In 1956 he and the family visited Oxford, where, as John Locke Lecturer, he talked about how the logic of time and modal logic, the logic of the possible, have similar structures.  As the Stanford e-Encyclopedia states:

"Prior desired to formalise the ancient insight that propositions can change in truth value with the passage of time. He soon realised that off-the-shelf modal syntax could be adapted to do this. It was simply a matter of taking seriously an idea that he had discussed in The Craft of Formal Logic: tense is a species of modality, to be set alongside the ordinary (‘alethic’) modes of necessity and possibility. His first explorations of this calculus of tenses appeared in his article ‘Diodoran Modalities’ (completed by early 1954), where he wrote:

"I here propose to do something a little different, namely to employ the ordinary propositional variables ‘p’, ‘q’, ‘r’ etc., for ‘propositions’ in the Diodoran sense [i.e. propositions which ‘may be true at one time and false at another’] and to use certain operators which take such propositions as arguments, and which form functions taking such propositions as values. I shall use ‘Fp’ for ‘It will be the case that p’."

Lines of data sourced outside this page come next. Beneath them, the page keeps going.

(* ===== verification/Respond.v ===== *)
(** internal/server/respond.go: the status an error is answered with.  An error
    is its text and what [errors.Is], [errors.As] and the predicates of
    apimachinery find in its chain. *)

From S2P Require Import Prelude.

Module Respond.

(** The errors of the program the statuses tell apart. *)
Inductive sentinel :=
| ErrInternal | MaxBytesError | ErrNoSuchCheck | ErrInvalidUID | ErrNoUID | ErrNoResourceVersion | ErrNotAnApplier
| ErrNotOpen | ErrNoSchema | ErrNoRelease | ErrFluxManaged | ErrReplaced | ErrOutOfScope | ErrNamespaceNeeded
| ErrKindUnreadable | ErrDenied | ErrUnanswered | ErrRefused | ErrNoSource | ErrPromUnavailable | ErrUnreachable
| ErrNotSynced | DeadlineExceeded | Canceled | NetError | ErrUnsupported.

(** The reasons of an API server's status the predicates of apimachinery name. *)
Inductive kubeReason :=
| NotFound | Conflict | Unauthorized | Forbidden | Invalid | BadRequest | ServiceUnavailable | Timeout | ServerTimeout
| InternalError | TooManyRequests | OtherReason.

#[export] Instance sentinel_eq_dec : EqDecision sentinel.
Proof. solve_decision. Defined.
#[export] Instance kubeReason_eq_dec : EqDecision kubeReason.
Proof. solve_decision. Defined.

Record error := MkError { e_text : string; e_is : list sentinel; e_kube : option kubeReason }.

Definition New (text : string) : error := MkError text [] None.
(** [fmt.Errorf("%w: ...", s)] *)
Definition Wrapped (s : sentinel) (text : string) : error := MkError text [s] None.

Definition Is (e : error) (s : sentinel) : bool := contains (e_is e) s.
Definition IsKube (e : error) (k : kubeReason) : bool := bool_decide (e_kube e = Some k).

Definition cannotReachCluster (e : error) : bool :=
  if Is e ErrPromUnavailable then true else if Is e ErrUnreachable then true else Is e ErrNotSynced.

Definition unreachable (e : error) : bool :=
  if IsKube e ServiceUnavailable || IsKube e Timeout || IsKube e ServerTimeout then true
  else if IsKube e InternalError || IsKube e TooManyRequests then true
  else Is e NetError.

Definition oversized (e : error) : bool := Is e MaxBytesError.

Definition askedForSomethingWrong (e : error) : bool :=
  existsb (Is e) [ErrNoSuchCheck; ErrInvalidUID; ErrNoUID; ErrNoResourceVersion; ErrNotAnApplier].

Definition applicationStatusFor (e : error) : option Z :=
  if Is e ErrInternal then Some 500%Z
  else if oversized e then Some 413%Z
  else if askedForSomethingWrong e then Some 400%Z
  else if Is e ErrNotOpen then Some 404%Z
  else if Is e ErrNoSchema then Some 404%Z
  else if Is e ErrNoRelease then Some 404%Z
  else if Is e ErrFluxManaged then Some 409%Z
  else if Is e ErrReplaced then Some 409%Z
  else if Is e ErrOutOfScope then Some 403%Z
  else if Is e ErrNamespaceNeeded then Some 403%Z
  else if Is e ErrKindUnreadable then Some 403%Z
  else if Is e ErrDenied then Some 403%Z
  else if Is e ErrUnanswered then Some 503%Z
  else None.

Definition kubeStatusFor (e : error) : Z :=
  if IsKube e NotFound then 404
  else if IsKube e Conflict then 409
  else if IsKube e Unauthorized then 401
  else if IsKube e Forbidden then 403
  else if IsKube e Invalid || IsKube e BadRequest then 422
  else if unreachable e then 503
  else 400.

Definition connectionStatusFor (e : error) : Z :=
  if Is e ErrRefused then 409
  else if Is e ErrNoSource then 409
  else if cannotReachCluster e then 503
  else if Is e DeadlineExceeded then 504
  else if Is e Canceled then 503
  else kubeStatusFor e.

Definition statusFor (e : error) : Z :=
  match applicationStatusFor e with Some status => status | None => connectionStatusFor e end.

(** An error is never answered as a success, and only what is the cluster's or
    the server's fault is answered as one. *)
Lemma statusFor_refuses e : (400 <= statusFor e < 600)%Z.
Proof.
  unfold statusFor, applicationStatusFor, connectionStatusFor, kubeStatusFor. repeat case_match; simplify_eq; lia.
Qed.

Lemma statusFor_internal e : Is e ErrInternal = true -> statusFor e = 500%Z.
Proof. intros H. unfold statusFor, applicationStatusFor. by rewrite H. Qed.

End Respond.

In this he was mindful of the work of medieval and classical philosophers, especially Diodorus Cronos of Iasus, Asia Minor.  It might be noted that in Prior's work, possible worlds, past time and future time required separate philosophical accounts.

After two years back in NZ, we came back to the UK, where he spent the last 11 years of his life, eight in Manchester as a Professor, and then three years in Oxford as a don.

Those last 11 years saw more writings on the logic of time and tense, and a number of posthumous writings were published, including ‘Worlds, Times and Selves’, talking additionally on identity.  He also addressed the issue of whether events can be treated as ‘things’, and this discussion appeared in another posthumous book “Objects of Thought”.

As regards the man we can say that after his time in the RNZAF he would tell 'shaggy dog' stories he'd learnt in the Air Force to a spellbound party audience, where he would get thoroughly 'sozzled'. He made an excellent harvest of elderberry wine and cider from Farmhouse Fare, the Farmers' Weekly cookery book with fruit from Shropshire, and also went in for homebrewing.  He was very fond of canal boating, and would steer the boat barefoot.

Sadly he never knew "Bruce's Song", the Monty Python Aussie philosophers' song, of which extracts:

"Aristotle, Aristotle was a bugger for the bottle,
Hobbes was fond of his dram,
And Rene Descartes was a drunken fart: 'I drink, therefore I am'
Yes, Socrates, himself, is particularly missed;
A lovely little thinker but a bugger when he's pissed!"

However it is believed that he would have given an excellent interpretation. He admired Old Parr, the Oldest Man in England in the reign of Charles II who had to do penance for adultery at the age of 103 (or thereabouts).